Seviyoruz karikatürü. Mizahı seviyor Türk halkı. Çünkü rahatlamaya ihtiyacı var. Mizahın temelinde zaten otoriteye başkaldırı olduğu için seviyorlar. Bizde de ataerkil toplum yapısı var, yıllarca imparatorluk yaşanmış. Hala da otorite hayatımızda devam ediyor. Devlet… korkulur. O yüzden onunla dalga geçenleri de seviyorlar. Halkımızın çoğu kendiyle dalga geçmeyi de çok seviyor. Ben Rizeli’yim mesela. Karadeniz fıkralarına bayılırım. Ama birisi anlatmasın, okurum sadece. Ben mizah yazısı sevmiyorum. Fıkraları kısa olduğu için bazen okuyabiliyorum. Çoğu kötü olduğu için eğlenmiyorum. Bir de anlatamayanlar yüzünden. 15 dakika boyunca “Bak biliyorsan anlatmayacağım” diyen adamlar var ya, o yüzden.

Hobileriniz neler?
Aslında karikatüristliği meslek olarak görmüyorum. Hobimi yapıyorum, para veriyorlar. Birinci hobim karikatüristlik. İkinci hobim karikatür okuyuculuğu. Belki klasik gelecek ama kitap okumayı çok seviyorum. Ama abartılı seviyorum. 3’er tane bir arada okuyorum. 3 tane dergide, 3 tane evde olur genelde. Hepsini aynı anda okurum. Dağ bisikleti çok severim. Yaklaşık 20 senedir yaptığım bir spor. Onun dışında motorsiklet en büyük hobilerimden bir tanesi. Her yere giderim onunla, gezerim, tatile de çıkarım.

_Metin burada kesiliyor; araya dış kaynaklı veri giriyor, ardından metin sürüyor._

(* ===== verification/ClientSession.v ===== *)
(** * The relay client over time

    Every callback, call and worker step of [RelayClient] as an event, performed in any order: the reachable states of
    a client, what the invariant of [ClientSafety] says of them, which keys a frame may bring, and when packets
    leave and enter. *)
From S2P Require Import Limits Candidates Capabilities QuicSend PathDiagnostics UserAccess NetworkManagement Handshake.
From S2P Require Import Prelude Codec StreamDecoder Ipv4 NetworkPolicy NetworkMessages PacketMessages Crypto RelayStore RoutedNetwork ClientCache RelayClient ClientSafety.

Local Notation "'let!' x := m 'in' k" := (mbind m (fun x => k))
  (at level 10, x name, m at level 100, k at level 200, format "'[v' 'let!'  x  :=  m  'in' '/' k ']'").
Local Notation "m ;; k" := (mbind m (fun _ => k)) (at level 100, right associativity).

Section Session.
Context {C : Crypto} {T : TokenMac} {L : Layout} {LL : LayoutLaws L}.
#[local] Instance within_course' source : Course (within source) := within_course source.
#[local] Instance keeps_course' source : Course (keeps source) := keeps_course source.
#[local] Hint Resolve within_course keeps_course : core.

(** ** Events *)

Inductive ClientEvent :=
| ev_stream (w : World) (others : Client -> Client) (bs : bytes) | ev_frame (w : World) (others : Client -> Client) (f : Frame)
| ev_stream_closed | ev_shutdown (message : bytes) | ev_shutdown_complete | ev_datagrams (enabled : bool) (length : Z)
| ev_datagram (w : World) (payload : bytes) | ev_sent (i : nat) | ev_connected (w : World)
| ev_attempt (s : Start) (sends : Sends) | ev_tcp (w : World) (sends : Sends) | ev_tcp_over (failure : option bytes)
| ev_run | ev_run_over | ev_stop | ev_dispatch | ev_dispatched
| ev_send (w : World) (p : EncryptedNetworkPacket) | ev_publish (w : World) (x : CandidateExchange) | ev_take
| ev_call (w : World) (call : Call) (limit : Z) | ev_answer (l : nat) (call : Call).

Definition quietly {A} (m : M A) : M unit := m ;; mret tt.
Definition perform (e : ClientEvent) : M unit :=
  match e with
  | ev_stream w others bs => on_stream_receive w others bs
  | ev_frame w others f => handle_frame w others f
  | ev_stream_closed => on_stream_closed
  | ev_shutdown message => on_shutdown_initiated message
  | ev_shutdown_complete => on_shutdown_complete
  | ev_datagrams enabled n => on_datagram_state enabled n
  | ev_datagram w payload => on_datagram_received w payload
  | ev_sent i => on_send_complete i
  | ev_connected w => on_connected w
  | ev_attempt s sends => start_attempt s sends
  | ev_tcp w sends => start_tcp w sends
  | ev_tcp_over failure => finish_tcp failure
  | ev_run => run_begins
  | ev_run_over => finish_run
  | ev_stop => stop
  | ev_dispatch => dispatch_take
  | ev_dispatched => dispatch_done
  | ev_send w p => send_encrypted_packet w p
  | ev_publish w x => quietly (publish_peer_candidates w x)
  | ev_take => quietly take_peer_candidates
  | ev_call w call limit => quietly (start_call w call limit)
  | ev_answer l call => quietly (finish_call l call)
  end.

Definition asked_network (call : Call) : option bytes := match call with call_fetch id => Some id | _ => None end.

(** When an event can happen: clocks do not go below zero, packets have the widths of their types, the sends of an attempt start empty, other threads
    behave, and the waiter of a request is the call that made it. *)
Definition event_ok (source : KeySource) (c : Client) (e : ClientEvent) : Prop :=
  match e with
  | ev_stream w others _ | ev_frame w others _ => lawful source others
  | ev_attempt _ sends | ev_tcp _ sends => new_sends default_queue_limits = Ok sends
  | ev_call w _ _ => 0 <= w_now w
  | ev_send _ p => wf_packet p
  | ev_answer l call => exists p, r_controls c !! l = Some p /\ pc_network p = asked_network call
  | _ => True
  end.

Definition first_client (me : Me) : result Client :=
  let* sends := new_sends default_queue_limits in
  let* b := make_budget default_queue_limits in
  Ok (mk_relay_client me false false false None empty_cache (put_a_complete true (fresh_attempt sends false false no_handshake 0)) false [] 2
        (mk_queue [] None b) 0 0 0 0 no_error).

Inductive client_reachable (me : Me) : Client -> Prop :=
| cr_first c : first_client me = Ok c -> client_reachable me c
| cr_event source c e r c' l : client_reachable me c -> event_ok source c e -> perform e c = (r, c', l) -> client_reachable me c'.

(** ** Every event keeps the invariant *)

Lemma runs_on_attempt source c f : client_ok c ->
  a_pending (f (r_attempt c)) = a_pending (r_attempt c) -> sends_ok default_queue_limits (a_sends (f (r_attempt c))) -> runs (within source) c (on_attempt f).
Proof.
  intros O P Sn. apply runs_put; [|by apply within_same].
  unfold client_ok. cbn. rewrite P. destruct O. by split.
Qed.
Lemma runs_attempt_flags source c f : client_ok c ->
  a_pending (f (r_attempt c)) = a_pending (r_attempt c) -> a_sends (f (r_attempt c)) = a_sends (r_attempt c) -> runs (within source) c (on_attempt f).
Proof. intros O P Sn. apply runs_on_attempt; [done|done|]. rewrite Sn. apply O. Qed.
(** A client that stops serving may forget everything. *)
Lemma within_ended source c c' : r_me c' = r_me c -> serving c' = false -> network_keys_ (r_cache c') = ∅ -> within source c c'.
Proof. intros E S K. split; [done|congruence|]. intros id k. by rewrite K, lookup_empty. Qed.

Lemma ok_ended c c' : client_ok c -> r_cache c' = empty_cache -> a_pending (r_attempt c') = a_pending (r_attempt c) ->
  a_sends (r_attempt c') = a_sends (r_attempt c) -> r_controls c' = r_controls c -> r_queue c' = r_queue c -> client_ok c'.
Proof.
  intros O E P Sn Co Q. unfold client_ok. rewrite E, P, Sn, Co, Q. destruct O. by split; try apply empty_cache_ok.
Qed.
Lemma ok_sends_of c : client_ok c -> sends_ok default_queue_limits (a_sends (r_attempt c)).
Proof. apply po_sends. Qed.

Lemma runs_end source c f : client_ok c -> r_me (f c) = r_me c -> serving (f c) = false -> r_cache (f c) = empty_cache ->
  a_pending (r_attempt (f c)) = a_pending (r_attempt c) -> a_sends (r_attempt (f c)) = a_sends (r_attempt c) ->
  r_controls (f c) = r_controls c -> r_queue (f c) = r_queue c -> runs (within source) c (mput f).
Proof.
  intros O M S K P Sn Co Q. apply runs_put; [|apply within_ended; [done|done|by rewrite K]]. apply (ok_ended c); try done.
Qed.
Lemma runs_fail_pending source c : client_ok c -> runs (within source) c (mput fail_pending).
Proof. intros O. apply runs_put; [by apply ok_fail_pending|by apply within_same]. Qed.
Lemma runs_record_error source c m : client_ok c -> runs (within source) c (mput (record_error m)).
Proof. intros O. apply runs_put; [by apply (ok_same c)|by apply within_same]. Qed.

Ltac next := apply runs_bind; [done| |intros ? ? ? _ ?].

Lemma runs_callbacks source c : client_ok c ->
  runs (within source) c on_stream_closed /\ (forall m, runs (within source) c (on_shutdown_initiated m)) /\ runs (within source) c on_shutdown_complete /\
  (forall enabled n, runs (within source) c (on_datagram_state enabled n)) /\ (forall i, runs (within source) c (on_send_complete i)).
Proof.
  intros O. split_and!.
  - unfold on_stream_closed. apply runs_get; [done|]. destruct (a_stream _); [|by apply runs_ret]. next; [by apply runs_attempt_flags|].
    apply runs_put; [|by apply within_ended]. apply ok_fail_pending. by eapply ok_ended; [eassumption|..].
  - intros m. unfold on_shutdown_initiated. next; [by apply runs_record_error|]. next; [by apply runs_end|]. next; [by apply runs_attempt_flags|].
    by apply runs_fail_pending.
  - unfold on_shutdown_complete. next; [by apply runs_end|]. next; [by apply runs_attempt_flags|]. next; [by apply runs_fail_pending|].
    next; [by apply runs_attempt_flags|]. apply runs_put; [by eapply ok_same; [..|eassumption]|by apply within_same].
  - intros enabled n. unfold on_datagram_state. by apply runs_attempt_flags.
  - intros i. unfold on_send_complete. apply runs_on_attempt; [done|done|]. by apply complete_send_ok, ok_sends_of.
Qed.

Lemma runs_stop source c : client_ok c -> runs (within source) c stop.
Proof.
  intros O. assert (O1 : client_ok (clear_peer_states (put_r_stop true c))) by by apply (ok_ended c).
  assert (Off : forall x, serving (put_r_stop true x) = false) by (intros x; apply andb_false_r).
  intros r c' l. unfold stop, mbind, mput, mget, on_attempt, memit, mret. cbn. destruct (r_active c).
  2:{ intros [= <- <- <-]. split; [done|]. apply within_ended; [done|apply Off|done]. }
  cbn. destruct (a_tcp (r_attempt c)); cbn; destruct (a_connection (r_attempt c) && negb (a_shutdown (r_attempt c))); cbn; intros [= <- <- <-];
    (split; [|apply within_ended; [done|apply Off|done]]);
    by apply (ok_same (fail_pending (clear_peer_states (put_r_stop true c)))); [..|apply ok_fail_pending].
Qed.

Lemma ok_new_attempt c a : client_ok c -> a_pending (r_attempt c) = ∅ -> a_pending a = ∅ -> sends_ok default_queue_limits (a_sends a) ->
  client_ok (put_r_attempt a c).
Proof. intros O P Pa Sn. unfold client_ok. cbn. rewrite Pa, <- P. destruct O. by split. Qed.

Lemma idle_pending c : idle c = true -> a_pending (r_attempt c) = ∅.
Proof. unfold idle. intros H. by bool_prop. Qed.

Lemma runs_attempts source c w s sends failure : client_ok c -> new_sends default_queue_limits = Ok sends ->
  runs (within source) c (start_attempt s sends) /\ runs (within source) c (start_tcp w sends) /\ runs (within source) c (finish_tcp failure) /\
  runs (within source) c run_begins /\ runs (within source) c finish_run.
Proof.
  intros O Sn. apply new_sends_ok in Sn. split_and!.
  - unfold start_attempt. apply runs_get; [done|]. apply runs_guard; [done|done|]. intros I. apply idle_pending in I.
    assert (P : forall v, a_pending v = ∅ -> a_sends v = sends -> runs (within source) c (mput (put_r_attempt v))).
    { intros v Pv Sv. apply runs_put; [|by apply within_same]. apply ok_new_attempt; try done. by rewrite Sv. }
    destruct s as [m|m|].
    + next; [by apply P|]. by apply runs_record_error.
    + next; [by apply P|]. destruct (r_stop c); [by apply runs_ret|by apply runs_record_error].
    + destruct (r_stop c); [by apply P|]. apply runs_put; [|by apply within_same]. by apply (ok_new_attempt c).
  - unfold start_tcp. apply runs_get; [done|]. apply runs_guard; [done|done|]. intros I. apply idle_pending in I.
    destruct (r_stop c); [by apply runs_ret|]. destruct (w_secret w) as [x|]; [|by apply runs_pure].
    next; [apply runs_put; [by apply (ok_new_attempt c)|by apply within_same]|]. next; [by apply runs_handshake|].
    next; [apply runs_transmit_auth; [done|done|intros z; by apply within_same]|]. by apply runs_check.
  - unfold finish_tcp. next; [destruct failure; [by apply runs_record_error|by apply runs_ret]|].
    next; [apply runs_put; [|by apply within_same]|].
    { apply ok_fail_pending. by eapply ok_same; [..|eassumption]. }
    next; [by apply runs_end|]. apply runs_put; [by eapply ok_same; [..|eassumption]|by apply within_same].
  - by apply runs_end.
  - by apply runs_end.
Qed.

Lemma runs_connected source c w : client_ok c -> runs (within source) c (on_connected w).
Proof.
  intros O. unfold on_connected. next; [by apply runs_attempt_flags|]. next; [by apply runs_end|]. unfold open_control_stream. apply runs_get; [done|].
  destruct (w_secret w) as [x|]; [|by apply runs_pure]. destruct (w_open w); cbn [negb]; [|by apply runs_emit].
  next; [by apply runs_attempt_flags|]. next; [by apply runs_handshake|].
  apply runs_bind; [done|apply runs_transmit_auth; [done|done|intros z; by apply within_same]|]. intros ok c9 l9 _ O9.
  destruct ok; [by apply runs_ret|by apply runs_emit].
Qed.
(* ===== verification/RelayHealth.v ===== *)
(** * Relay health

    auth/relay_health.hpp and .cpp: the report a relay signs in answer to a challenge, and how a client checks it
    against the directory's entry for that relay. *)
From S2P Require Import Prelude Wire Codec NetworkMessages Crypto Handshake Directory.

Record RelayHealth := mk_health {
  rh_nonce : bytes; rh_relay : bytes; rh_authority : bytes; rh_issued : Z; rh_uptime : Z; rh_capacity : Z; rh_active : Z; rh_upstream_rtt : Z;
  rh_forwarded : Z; rh_forwarded_bytes : Z; rh_dropped : Z; rh_admitted : Z; rh_admitted_bytes : Z; rh_quota : Z; rh_control : Z;
  rh_accounting : bool; rh_ready : bool }.

Definition health_ok (v : RelayHealth) : bool :=
  negb (is_zero (rh_nonce v) || (rh_capacity v =? 0) || (rh_capacity v >? max_capacity) || (rh_active v >? rh_capacity v)) &&
  negb (negb (rh_accounting v) && (negb (rh_admitted v =? 0) || negb (rh_admitted_bytes v =? 0) || negb (rh_quota v =? 0) || negb (rh_control v =? 0))).

Definition health_magic : Z := 0x4c4c4831.
Definition accounting_magic : Z := 0x4c4c4832.
Definition health_body (v : RelayHealth) : result bytes :=
  check! health_ok v else invalid_argument in
  let* relay := put_text 64 (rh_relay v) in
  let* authority := put_text 64 (rh_authority v) in
  Ok (put_be 4 (if rh_accounting v then accounting_magic else health_magic) ++ put_be 2 protocol_version ++ relay ++ authority ++ rh_nonce v ++
      put_be 8 (rh_issued v) ++ put_be 8 (rh_uptime v) ++ put_be 4 (rh_capacity v) ++ put_be 4 (rh_active v) ++ put_be 4 (rh_upstream_rtt v) ++
      put_be 8 (rh_forwarded v) ++ put_be 8 (rh_forwarded_bytes v) ++ put_be 8 (rh_dropped v) ++
      (if rh_accounting v then put_be 8 (rh_admitted v) ++ put_be 8 (rh_admitted_bytes v) ++ put_be 8 (rh_quota v) ++ put_be 8 (rh_control v) else []) ++
      put_be 1 (if rh_ready v then 1 else 0)).

Definition read_health (version : Z) (bs : bytes) : result RelayHealth :=
  let* (magic, r) := BinaryReader.get 4 bs in
  check! (magic =? health_magic) || (magic =? accounting_magic) else invalid_argument in
  let* (v, r) := BinaryReader.get 2 r in
  check! v =? version else invalid_argument in
  let* (relay, r) := get_text r in
  let* (authority, r) := get_text r in
  let* (nonce, r) := BinaryReader.array 32 r in
  let* (issued, r) := BinaryReader.get 8 r in
  let* (uptime, r) := BinaryReader.get 8 r in
  let* (capacity, r) := BinaryReader.get 4 r in
  let* (active, r) := BinaryReader.get 4 r in
  let* (rtt, r) := BinaryReader.get 4 r in
  let* (forwarded, r) := BinaryReader.get 8 r in
  let* (forwarded_bytes, r) := BinaryReader.get 8 r in
  let* (dropped, r) := BinaryReader.get 8 r in
  let accounting := magic =? accounting_magic in
  let* (counters, r) :=
    if accounting then
      let* (a, r) := BinaryReader.get 8 r in
      let* (b, r) := BinaryReader.get 8 r in
      let* (q, r) := BinaryReader.get 8 r in
      let* (k, r) := BinaryReader.get 8 r in
      Ok ((a, b, q, k), r)
    else Ok ((0, 0, 0, 0), r) in
  let* (ready, r) := BinaryReader.get 1 r in
  check! negb (ready >? 1) else invalid_argument in
  let* _ := BinaryReader.finish r in
  let '(a, b, q, k) := counters in
  let v := mk_health nonce relay authority issued uptime capacity active rtt forwarded forwarded_bytes dropped a b q k accounting (negb (ready =? 0)) in
  let* _ := health_body v in
  Ok v.

Definition max_health_age : Z := 30000.
Definition health_age (issued now : Z) : Z := if issued >? now then issued - now else now - issued.

Section Health.
Context {C : Crypto}.

Definition sign_relay_health (v : RelayHealth) (identity : bytes) : result bytes :=
  let* bs := health_body v in
  let* signature := identity_sign identity bs in
  Ok (bs ++ signature).

Definition verify_relay_health (encoded : bytes) (expected : RelayEndpoint) (nonce : bytes) (now_ms : Z) : result RelayHealth :=
  check! negb ((len encoded <? 64) || (len encoded >? 512) || is_zero (re_health_key expected) || is_zero nonce) else invalid_argument in
  let bs := take (length encoded - 64) encoded in
  let signature := drop (length encoded - 64) encoded in
  let* ok := verify_signature (re_health_key expected) bs signature in
  check! ok else runtime_error in
  let* v := read_health (re_version expected) bs in
  check! bool_decide (rh_relay v = re_id expected) && bool_decide (rh_authority v = re_authority expected) &&
         (rh_capacity v =? re_capacity expected) && bool_decide (rh_nonce v = nonce) &&
         negb (health_age (rh_issued v) now_ms >? max_health_age) else runtime_error in
  Ok v.
End Health.

(** ** The report is read back exactly *)

Definition health_bytes (version : Z) (v : RelayHealth) : bytes :=
  put_be 4 (if rh_accounting v then accounting_magic else health_magic) ++ put_be 2 version ++ text_bytes (rh_relay v) ++ text_bytes (rh_authority v) ++
  rh_nonce v ++ put_be 8 (rh_issued v) ++ put_be 8 (rh_uptime v) ++ put_be 4 (rh_capacity v) ++ put_be 4 (rh_active v) ++ put_be 4 (rh_upstream_rtt v) ++
  put_be 8 (rh_forwarded v) ++ put_be 8 (rh_forwarded_bytes v) ++ put_be 8 (rh_dropped v) ++
  (if rh_accounting v then put_be 8 (rh_admitted v) ++ put_be 8 (rh_admitted_bytes v) ++ put_be 8 (rh_quota v) ++ put_be 8 (rh_control v) else []) ++
  put_be 1 (if rh_ready v then 1 else 0).

Definition wf_health (v : RelayHealth) : Prop :=
  length (rh_nonce v) = 32%nat /\ word 8 (rh_issued v) /\ word 8 (rh_uptime v) /\ word 4 (rh_capacity v) /\ word 4 (rh_active v) /\
  word 4 (rh_upstream_rtt v) /\ word 8 (rh_forwarded v) /\ word 8 (rh_forwarded_bytes v) /\ word 8 (rh_dropped v) /\
  word 8 (rh_admitted v) /\ word 8 (rh_admitted_bytes v) /\ word 8 (rh_quota v) /\ word 8 (rh_control v).
Definition health_valid (v : RelayHealth) : Prop :=
  health_ok v = true /\ valid_text 64 (rh_relay v) = true /\ valid_text 64 (rh_authority v) = true.

Lemma health_body_spec v bs : health_body v = Ok bs <-> health_valid v /\ bs = health_bytes protocol_version v.
Proof.
  unfold health_body, health_valid, put_text. split.
  - destruct (health_ok v), (valid_text 64 (rh_relay v)), (valid_text 64 (rh_authority v)); try done. intros H. by apply Ok_inj in H as <-.
  - intros [(-> & -> & ->) ->]. unfold text_bytes. done.
Qed.
Lemma health_valid_body v : health_valid v <-> is_ok (health_body v) = true.
Proof.
  split; [intros H; by rewrite (proj2 (health_body_spec v _) (conj H eq_refl))|].
  destruct (health_body v) as [bs|] eqn:E; [|done]. intros _. by apply health_body_spec in E as [? _].
Qed.

Lemma health_codec version bs v : word 2 version -> read_health version bs = Ok v <-> wf_health v /\ health_valid v /\ bs = health_bytes version v.
Proof.
  intros Wv. split.
  - unfold read_health. intros H. ok_inv H. subst. bool_prop.
    repeat match goal with E : get_text _ = Ok _ |- _ => apply directory_text_inv in E end. subst. br_inv.
    match goal with E : (if ?z =? accounting_magic then _ else _) = Ok _, M : (?z =? _) || _ = true |- _ => rename E into Hd; rename M into Mg; rename z into mg end.
    match goal with E : health_body _ = Ok _ |- _ => apply health_body_spec in E as [Hv _] end.
    match goal with H : ?z <= 1 |- _ => rename z into ready; rename H into Hr end.
    assert (Er : put_be 1 (if negb (ready =? 0) then 1 else 0) = put_be 1 ready).
    { words. destruct (ready =? 0) eqn:R; bool_prop; [by subst|]. cbn [negb]. f_equal. lia. }
    unfold health_bytes. cbn -[put_be app text_bytes]. rewrite Er.
    destruct (mg =? accounting_magic) eqn:Em; bool_prop.
    + ok_inv Hd. pose proof (f_equal fst Hd) as Hfst. pose proof (f_equal snd Hd) as Hsnd. cbn [fst snd] in Hfst, Hsnd. injection Hfst as <- <- <- <-. subst. br_inv.
      split; [by split_and!|]. split; [done|]. by rewrite <- !app_assoc.
    + apply Ok_inj in Hd. pose proof (f_equal fst Hd) as Hfst. pose proof (f_equal snd Hd) as Hsnd. cbn [fst snd] in Hfst, Hsnd. injection Hfst as <- <- <- <-.
      apply orb_true_iff in Mg as [Mg|Mg]; bool_prop; [|done]. subst. split; [by split_and!|]. split; [done|]. cbn [app]. by rewrite app_nil_r.
  - intros ((W1 & W2 & W3 & W4 & W5 & W6 & W7 & W8 & W9 & W10 & W11 & W12 & W13) & Hv & ->). pose proof Hv as Hv'. destruct Hv' as (Ho & V1 & V2).
    apply valid_text_len in V1, V2. unfold read_health, health_bytes. unfold health_ok in Ho. bool_prop.
    assert (Wr : word 1 (if rh_ready v then 1 else 0)) by (by destruct (rh_ready v)).
    rewrite BinaryReader.get_app by (by destruct (rh_accounting v)).
    replace (_ || _) with true by (by destruct (rh_accounting v)).
    replace (_ =? accounting_magic) with (rh_accounting v) by (by destruct (rh_accounting v)).
    rewrite BinaryReader.get_app by done. rewrite Z.eqb_refl, directory_text_app by lia. rewrite directory_text_app by lia. br_read.
    destruct (rh_accounting v) eqn:Ac; rewrite <- ?app_assoc; cbn [app]; br_read; rewrite <- (app_nil_r (put_be 1 _)), BinaryReader.get_app by done;
      cbn [BinaryReader.finish].
    + replace (negb (_ >? 1)) with true by (by destruct (rh_ready v)). replace (negb (_ =? 0)) with (rh_ready v) by (by destruct (rh_ready v)).
      match goal with |- context [health_body ?x] => replace x with v by (destruct v; cbn in *; by subst) end.
      by rewrite (proj2 (health_body_spec v _) (conj Hv eq_refl)).
    + replace (negb (_ >? 1)) with true by (by destruct (rh_ready v)). replace (negb (_ =? 0)) with (rh_ready v) by (by destruct (rh_ready v)).
      match goal with |- context [health_body ?x] => replace x with v by (destruct v; cbn in *; bool_prop; by subst) end.
      by rewrite (proj2 (health_body_spec v _) (conj Hv eq_refl)).
Qed.

Section Trust.
Context {C : Crypto}.

(** A report is accepted exactly when it is signed with the directory's key for the relay, answers this challenge,
    agrees with the directory and was issued within 30 seconds. *)
Definition health_trusted (encoded : bytes) (expected : RelayEndpoint) (nonce : bytes) (now : Z) (v : RelayHealth) : Prop :=
  exists payload signature, encoded = payload ++ signature /\ length signature = 64%nat /\ len encoded <= 512 /\
    is_zero (re_health_key expected) = false /\ is_zero nonce = false /\
    verify_signature (re_health_key expected) payload signature = Ok true /\
    payload = health_bytes (re_version expected) v /\ wf_health v /\ health_valid v /\
    rh_relay v = re_id expected /\ rh_authority v = re_authority expected /\ rh_capacity v = re_capacity expected /\ rh_nonce v = nonce /\
    Z.abs (rh_issued v - now) <= max_health_age.

Lemma verify_health_spec encoded expected nonce now v : word 2 (re_version expected) ->
  verify_relay_health encoded expected nonce now = Ok v <-> health_trusted encoded expected nonce now v.
Proof.
  intros Wv. assert (Ag : health_age (rh_issued v) now = Z.abs (rh_issued v - now)).
  { unfold health_age. destruct (rh_issued v >? now) eqn:G; bool_prop; lia. }
  unfold verify_relay_health, health_trusted. split.
  - intros H. ok_inv H. subst. bool_prop. match goal with E : read_health _ _ = Ok _ |- _ => apply (health_codec _ _ _ Wv) in E as (Wf & Va & E) end.
    exists (take (length encoded - 64) encoded), (drop (length encoded - 64) encoded).
    rewrite take_drop, length_drop. rewrite <- Ag. unfold len in *. split_and!; try congruence; try done; try lia.
  - intros (payload & signature & -> & Ls & Sz & Nk & Nn & V & -> & Wf & Va & E1 & E2 & E3 & E4 & Age).
    assert (Sg : 64 <= len (health_bytes (re_version expected) v ++ signature)) by (rewrite len_app; pose proof (len_nonneg (health_bytes (re_version expected) v)); unfold len at 2; lia).
    rewrite Nk, Nn, !orb_false_r. guard_true by lia.
    replace (length (health_bytes (re_version expected) v ++ signature) - 64)%nat with (length (health_bytes (re_version expected) v)) by (rewrite length_app; lia).
    rewrite take_app_length, drop_app_length, V. rewrite (proj2 (health_codec _ _ v Wv)) by done.
    rewrite E1, E2, E3, E4, !bool_decide_eq_true_2, Z.eqb_refl, Ag by done. guard_true by lia. done.
Qed.

(** What a relay signs is accepted by a client whose directory has the relay's entry. *)
Lemma sign_verify_health {L : CryptoLaws C} v identity encoded expected now :
  wf_health v -> sign_relay_health v identity = Ok encoded -> re_health_key expected = ed25519_public identity ->
  is_zero (re_health_key expected) = false -> re_version expected = protocol_version -> re_id expected = rh_relay v ->
  re_authority expected = rh_authority v -> re_capacity expected = rh_capacity v -> Z.abs (rh_issued v - now) <= max_health_age ->
  verify_relay_health encoded expected (rh_nonce v) now = Ok v.
Proof.
  intros Wf H K Nk Ve Ei Ea Ec Age. unfold sign_relay_health, identity_sign in H. ok_inv H. subst encoded.
  match goal with E : health_body _ = Ok _ |- _ => apply health_body_spec in E as [Va ->] end.
  match goal with E : (match ed25519_sign _ ?b with _ => _ end) = Ok _ |- _ => destruct (ed25519_sign identity b) as [sg|] eqn:Es; [|done]; destruct (_ =? _); [|done]; apply Ok_inj in E; subst sg end.
  pose proof (sign_length _ _ _ Es) as Ls. apply verify_health_spec; [by rewrite Ve|]. eexists _, _. destruct Va as (Ho & V1 & V2).
  pose proof Ho as Ho'. unfold health_ok in Ho'. bool_prop.
  split_and!; try done; try congruence.
  - apply valid_text_len in V1, V2. rewrite len_app. unfold health_bytes, text_bytes. rewrite !len_app. unfold len in *. destruct Wf as (Ln & _).
    rewrite !length_put_be, Ls, Ln. destruct (rh_accounting v); rewrite ?length_app, ?length_put_be; cbn; lia.
  - unfold verify_signature. rewrite K. by rewrite (sign_verifies _ _ _ Es).
Qed.
End Trust.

İleriye yönelik projeleriniz var mı?
Dergiyi daha güzel yapma projem var. İçeriği yenileniyor. Dergiden birkaç arkadaşımız ayrıldı. Bu bahaneyle dergiyi de elden geçirip daha güzel hale getirmek istiyorum. İnternette bir iki projem var. Dünyanın her dilinde yayın yapan bir karikatür sitesi. Minimum 160 dilde olacak. Ama her dilde,  Papua Yeniginece bile olacak. Yaptım da kendimdeki enerjiyi bekliyorum. Çünkü internet siteleri çocuk gibidir, ilgilenmen lazım, ilgilenmedin mi bütün trafiği düşer ilgilendin mi yükselir. Ona ilgileneceğim enerjiyi hissettiğim anda açacağım siteyi. Bir sürü proje var, söylemek istemediklerim de var.